Renewable energy will replace nuclear power; coal and gas will still keep burning
Germany’s remaining nuclear power stations have closed down, leaving only three plants left operating in the country. They too will close down in 2022. Germans will no longer have to live with the fear of a nuclear (power) holocaust. What’s more, all the lost energy from the nuclear plants will be “compensated for by the expansion of renewable energies.” promises the German Institute for Economic Research. An elegant solution, but there is a catch. Most of the wind and solar power that Germany is building will go to replace its nuclear power plants, not to eliminate the coal and gas that it is still burning in huge amounts to generate electricity. So, Germany will go on burning coal until 2038 (France is out now, the UK by 2024), and it also imports big volumes of gas from Russia (at great geopolitical cost). Just one day ahead of Germany, Belgium announced on 30 December that it will shut all of the country’s nuclear power plants by 2025. It too promises to replace the lost electricity with power from renewable sources eventually, but it will just burn more coal and gas in the meantime. And when the European Commission proposed a new law the other day that recognises nuclear power as ‘green’ (provided that the plants have strict plans for the disposal of nuclear waste), there was an outcry all across the European Union. German Environment Minister Steffi Lemke condemned the proposal as simply “wrong.”

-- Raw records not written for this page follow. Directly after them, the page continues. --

(** A leaf on top of the stack. *)
Lemma walk_leaf first fuel ts o R s l w hh ty' it :
  holds heap (LLeaf l w hh ty' it) → keys_differ (it :: sitems ts) →
  apart (walk_todo first (it :: sitems ts) o) R → going M0 D s (plus (walk_todo first (it :: sitems ts) o) R) →
  (∀ o' s', apart (walk_todo first (sitems ts) o') R → going M0 D s' (plus (walk_todo first (sitems ts) o') R) →
     ∃ b s'', walkBranch_loop heap fuel (lroot <$> ts) o' first s' = (Return b, s'') ∧ outcome M0 D b s'' R) →
  ∃ b s', walkBranch_loop heap (S fuel) (l :: (lroot <$> ts)) o first s = (Return b, s') ∧ outcome M0 D b s' R.
Proof using HM.
  intros Hh Hd Hap Hg IH. cbn [walkBranch_loop].
  erewrite ST_bind_return by (by apply read_run, (holds_root _ _ Hh)). cbn [lnode].
  assert (Hnote : ∀ o', other_at o (key it) ≠ Some it → other_at o' (key it) = None →
    (∀ k, k ≠ key it → other_at o' k = other_at o k) →
    ∃ b s', (more ← note (key it) (oriented first (Some it) (other_at o (key it)));
             if (more : bool) then walkBranch_loop heap fuel (lroot <$> ts) o' first else mret false) s =
            (Return b, s') ∧ outcome M0 D b s' R).
  { intros o' Hne Ho' Heq. destruct (walk_note _ _ _ _ o' _ _ Hd Hap Hg Hne Ho' Heq) as (b & s' & Hrun & Hout & Hap').
    erewrite ST_bind_return by exact Hrun. destruct b; [by apply IH|]. by exists false, s'. }
  destruct o as [x|]; [|apply (Hnote None); done].
  cbn [other_at] in Hnote. destruct (Z.eqb_spec (key it) (key x)) as [Hk|Hk]; cbn [negb].
  - rewrite Hk, Z.eqb_refl in Hnote. rewrite Hk. case_bool_decide as Hdata.
    + apply Hnote; [intros [= ->]; done|done|]. intros k Hne. cbn. by rewrite (proj2 (Z.eqb_neq (key x) k)).
    + assert (it = x) as ->.
      { destruct it, x. cbn in *. congruence. }
      assert (Hsame : ∀ k, walk_todo first (sitems ts) None k = walk_todo first (x :: sitems ts) (Some x) k).
      { intros k. unfold walk_todo. cbn. destruct (Z.eqb_spec (key x) k) as [<-|]; [|done].
        rewrite dfo_same, at_key_None; [apply dfo_same|]. intros y Hy Hyk.
        unfold keys_differ in Hd. rewrite fmap_cons, NoDup_cons in Hd. apply Hd. rewrite <- Hyk. by apply list_elem_of_fmap_2. }
      apply IH; [intros k d; rewrite Hsame; apply Hap|].
      eapply going_ext; [done|]. intros k. unfold plus. by rewrite Hsame.
  - rewrite (proj2 (Z.eqb_neq (key x) (key it))) in Hnote by done.
    apply Hnote; [done|cbn; by rewrite (proj2 (Z.eqb_neq (key x) (key it)))|done].
Qed.

Lemma walkBranch_loop_run ty first fuel ts o R s :
  stack_ok ty ts → (sum_list_with tnodes ts ≤ fuel)%nat → apart (walk_todo first (sitems ts) o) R →
  going M0 D s (plus (walk_todo first (sitems ts) o) R) →
  ∃ b s', walkBranch_loop heap fuel (lroot <$> ts) o first s = (Return b, s') ∧ outcome M0 D b s' R.
Proof using HM.
  revert ts o s. induction fuel as [|fuel IH]; intros ts o s Hok Hf Hap Hg.
  all: destruct ts as [|t ts].
  1, 3: by apply walk_empty.
  { exfalso. cbn [sum_list_with] in Hf. destruct t; unfold tnodes in Hf; cbn in Hf; lia. }
  destruct (stack_pop _ _ _ Hok) as (Hh & (d & p & Hp) & Hts). rewrite fmap_cons.
  destruct t as [l w hh ty' it|l w hh cs].
  - destruct Hok as [_ Hd]. eapply (walk_leaf first fuel ts); [done|exact Hd|exact Hap|exact Hg|].
    intros o' s' Hap' Hg'. apply IH; [done| |done|done]. cbn in Hf. lia.
  - destruct (stack_push _ _ _ _ _ _ Hok) as [Hok' Hperm]. pose proof Hp as (Hd & Hlen & Hcs)%pfx_inner.
    cbn [walkBranch_loop]. erewrite ST_bind_return by (by apply read_run, (holds_root _ _ Hh)). cbn [lnode].
    erewrite ST_bind_return.
    2: { apply push_run. intros j Hj. by apply full_branches_elem. }
    assert (Hlr : rev (lroot <$> kids_at cs (full_branches (shape cs))) ++ (lroot <$> ts) =
                  lroot <$> (rev (kids_at cs (full_branches (shape cs))) ++ ts)).
    { rewrite fmap_app. f_equal. symmetry. apply map_rev. }
    rewrite Hlr. apply IH; [done| | |].
    + rewrite sum_list_with_app. cbn [sum_list_with] in Hf. rewrite (kids_nodes l w hh cs Hlen) in Hf.
      assert (Hrev : ∀ ks, sum_list_with tnodes (rev ks) = sum_list_with tnodes ks).
      { intros ks. by rewrite <- Permutation_rev. }
      rewrite Hrev. lia.
    + intros k d'. rewrite (walk_todo_perm first _ _ o k (proj2 Hok') Hperm). apply Hap.
    + eapply going_ext; [exact Hg|]. intros k. unfold plus.
      by rewrite (walk_todo_perm first _ _ o k (proj2 Hok') Hperm).
Qed.
End walk.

This is the triumph of fear over common sense. To advocate abandoning nuclear power when the great threat is carbon dioxide emissions (and we are losing the race to decarbonise) is folly. There are currently 441 commercial nuclear reactors in the world, supplying about 10 per cent of the world’s electricity. There could have been three or four times as much nuclear power by now if the Green movement had not exploited a couple of accidents in the 1970s and 80s to cripple it. There is reason to suspect that the original Green hostility to nuclear power was encouraged and subsidised by the US fossil fuel industry, which has always been quick to spot emerging potential rivals and sabotage them. But the hostility is self-sustaining now, fed by fantasy statistics and deliberate scare-mongering. There have actually been just three major accidents in some sixty years of operation by hundreds of nuclear power plants, only one of which caused human casualties: Chernobyl in 1986, where 28 plant workers were killed and 15 other people subsequently died of thyroid cancer. But nobody at all died at the Fukushima Daiichi plant in 2011 (although 20,000 died as a result of the magnitude 9.0 sub-sea quake and the tsunami that devastated the city). Many more people die from coal pollution each and every day than have died from nuclear power accidents in the entire past half-century. Yet a vocal minority of Europeans are terrified of the technology, and they are so well organised that most European countries have banned nuclear power or are shutting it down now. We can forgive the Europeans for their anti-nuclear foolishness, because in most other respects they lead the world in cutting emissions. And outside Europe, the only noteworthy countries that ban nuclear power are Australia, New Zealand, Taiwan and the Philippines. There are currently new 52 nuclear reactors under construction, most of them in Asia. A new generation of compact modular reactors that can be assembled in factories and cannot melt down will be on the market in less than five years. The missing piece of the post-fossil-fuel puzzle has been found - and the Europeans can sleep in peace.
(Gwynne Dyer’s new book is ‘The Shortest History of War’. The views expressed are personal.)